Provided data:
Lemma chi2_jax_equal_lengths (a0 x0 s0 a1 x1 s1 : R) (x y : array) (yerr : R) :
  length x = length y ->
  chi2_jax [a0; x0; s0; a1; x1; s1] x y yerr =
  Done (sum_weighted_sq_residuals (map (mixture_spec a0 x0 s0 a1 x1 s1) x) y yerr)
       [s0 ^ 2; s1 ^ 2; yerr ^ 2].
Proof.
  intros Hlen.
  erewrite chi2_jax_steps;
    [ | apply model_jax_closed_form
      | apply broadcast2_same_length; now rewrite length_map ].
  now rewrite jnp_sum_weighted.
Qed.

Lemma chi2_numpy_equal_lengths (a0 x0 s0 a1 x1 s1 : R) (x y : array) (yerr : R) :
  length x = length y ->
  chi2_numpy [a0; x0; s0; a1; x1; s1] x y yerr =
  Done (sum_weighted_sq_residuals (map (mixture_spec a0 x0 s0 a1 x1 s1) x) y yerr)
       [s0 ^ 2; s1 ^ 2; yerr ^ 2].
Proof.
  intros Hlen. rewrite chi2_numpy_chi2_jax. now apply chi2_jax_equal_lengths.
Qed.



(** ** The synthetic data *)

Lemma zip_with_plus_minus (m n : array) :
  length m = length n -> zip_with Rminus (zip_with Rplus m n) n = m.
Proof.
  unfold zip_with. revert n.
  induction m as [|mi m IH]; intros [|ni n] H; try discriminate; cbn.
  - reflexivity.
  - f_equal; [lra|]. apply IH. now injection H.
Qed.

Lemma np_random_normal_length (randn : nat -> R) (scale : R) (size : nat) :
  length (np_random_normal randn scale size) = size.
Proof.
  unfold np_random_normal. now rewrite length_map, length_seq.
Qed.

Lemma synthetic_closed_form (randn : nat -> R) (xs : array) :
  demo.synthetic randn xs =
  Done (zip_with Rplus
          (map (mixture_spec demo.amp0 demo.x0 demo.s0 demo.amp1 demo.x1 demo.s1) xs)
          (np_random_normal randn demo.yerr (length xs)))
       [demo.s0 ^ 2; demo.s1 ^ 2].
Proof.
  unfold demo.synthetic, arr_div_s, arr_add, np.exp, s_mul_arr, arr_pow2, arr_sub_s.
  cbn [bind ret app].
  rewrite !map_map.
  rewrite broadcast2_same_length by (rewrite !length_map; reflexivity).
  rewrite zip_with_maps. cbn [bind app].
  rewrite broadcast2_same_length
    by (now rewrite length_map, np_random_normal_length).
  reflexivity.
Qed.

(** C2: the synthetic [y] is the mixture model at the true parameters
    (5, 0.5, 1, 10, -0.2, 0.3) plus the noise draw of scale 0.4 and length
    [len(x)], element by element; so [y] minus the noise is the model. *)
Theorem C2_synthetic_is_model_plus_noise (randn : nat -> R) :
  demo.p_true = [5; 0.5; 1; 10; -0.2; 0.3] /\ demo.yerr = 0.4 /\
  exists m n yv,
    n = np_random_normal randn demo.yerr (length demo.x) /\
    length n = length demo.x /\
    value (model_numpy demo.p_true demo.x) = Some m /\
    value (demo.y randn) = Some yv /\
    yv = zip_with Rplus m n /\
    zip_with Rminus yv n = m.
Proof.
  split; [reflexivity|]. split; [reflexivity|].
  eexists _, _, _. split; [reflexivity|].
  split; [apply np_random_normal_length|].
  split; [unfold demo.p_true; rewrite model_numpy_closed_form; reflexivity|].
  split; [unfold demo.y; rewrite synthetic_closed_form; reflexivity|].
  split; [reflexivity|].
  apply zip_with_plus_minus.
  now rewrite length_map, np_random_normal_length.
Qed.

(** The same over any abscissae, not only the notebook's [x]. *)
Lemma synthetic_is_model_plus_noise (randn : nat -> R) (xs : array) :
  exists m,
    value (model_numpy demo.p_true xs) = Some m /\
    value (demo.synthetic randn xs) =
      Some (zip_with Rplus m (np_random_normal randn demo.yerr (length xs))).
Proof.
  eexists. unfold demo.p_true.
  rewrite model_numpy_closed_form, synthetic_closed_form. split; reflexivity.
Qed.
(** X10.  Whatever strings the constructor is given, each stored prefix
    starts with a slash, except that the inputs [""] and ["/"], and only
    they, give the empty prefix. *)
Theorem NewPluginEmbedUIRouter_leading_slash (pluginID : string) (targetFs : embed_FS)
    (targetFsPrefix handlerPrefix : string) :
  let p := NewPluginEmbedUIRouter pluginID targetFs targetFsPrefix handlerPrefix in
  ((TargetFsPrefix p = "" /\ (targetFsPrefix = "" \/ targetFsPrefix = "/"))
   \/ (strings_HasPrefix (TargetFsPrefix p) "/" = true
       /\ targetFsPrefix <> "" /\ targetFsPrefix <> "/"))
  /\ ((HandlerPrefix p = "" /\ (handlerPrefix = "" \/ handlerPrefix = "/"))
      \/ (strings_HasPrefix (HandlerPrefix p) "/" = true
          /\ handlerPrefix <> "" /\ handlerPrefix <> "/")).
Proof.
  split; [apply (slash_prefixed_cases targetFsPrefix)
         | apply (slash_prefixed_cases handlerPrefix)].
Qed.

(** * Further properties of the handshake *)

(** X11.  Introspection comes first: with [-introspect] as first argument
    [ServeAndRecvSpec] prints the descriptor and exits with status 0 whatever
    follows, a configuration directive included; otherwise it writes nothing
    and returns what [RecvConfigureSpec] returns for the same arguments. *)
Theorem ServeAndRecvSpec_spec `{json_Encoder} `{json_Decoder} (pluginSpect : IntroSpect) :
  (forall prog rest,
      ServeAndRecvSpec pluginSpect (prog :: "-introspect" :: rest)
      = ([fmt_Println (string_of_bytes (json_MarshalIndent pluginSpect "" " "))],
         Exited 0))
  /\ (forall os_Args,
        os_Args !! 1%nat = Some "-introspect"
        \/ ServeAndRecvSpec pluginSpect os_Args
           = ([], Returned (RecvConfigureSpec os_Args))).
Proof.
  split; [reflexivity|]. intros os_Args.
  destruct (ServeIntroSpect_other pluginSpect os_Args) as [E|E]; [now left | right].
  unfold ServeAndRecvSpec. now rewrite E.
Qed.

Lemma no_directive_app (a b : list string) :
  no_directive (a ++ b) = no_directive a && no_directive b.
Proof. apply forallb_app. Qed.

Directions for this task:
All lines from the one containing "[ServeAndRecvSpec] prints the" to the last line above should be reproduced exactly, and no other lines should be given.

Answer to this problem:
    [ServeAndRecvSpec] prints the descriptor and exits with status 0 whatever
    follows, a configuration directive included; otherwise it writes nothing
    and returns what [RecvConfigureSpec] returns for the same arguments. *)
Theorem ServeAndRecvSpec_spec `{json_Encoder} `{json_Decoder} (pluginSpect : IntroSpect) :
  (forall prog rest,
      ServeAndRecvSpec pluginSpect (prog :: "-introspect" :: rest)
      = ([fmt_Println (string_of_bytes (json_MarshalIndent pluginSpect "" " "))],
         Exited 0))
  /\ (forall os_Args,
        os_Args !! 1%nat = Some "-introspect"
        \/ ServeAndRecvSpec pluginSpect os_Args
           = ([], Returned (RecvConfigureSpec os_Args))).
Proof.
  split; [reflexivity|]. intros os_Args.
  destruct (ServeIntroSpect_other pluginSpect os_Args) as [E|E]; [now left | right].
  unfold ServeAndRecvSpec. now rewrite E.
Qed.

Lemma no_directive_app (a b : list string) :
  no_directive (a ++ b) = no_directive a && no_directive b.
Proof. apply forallb_app. Qed.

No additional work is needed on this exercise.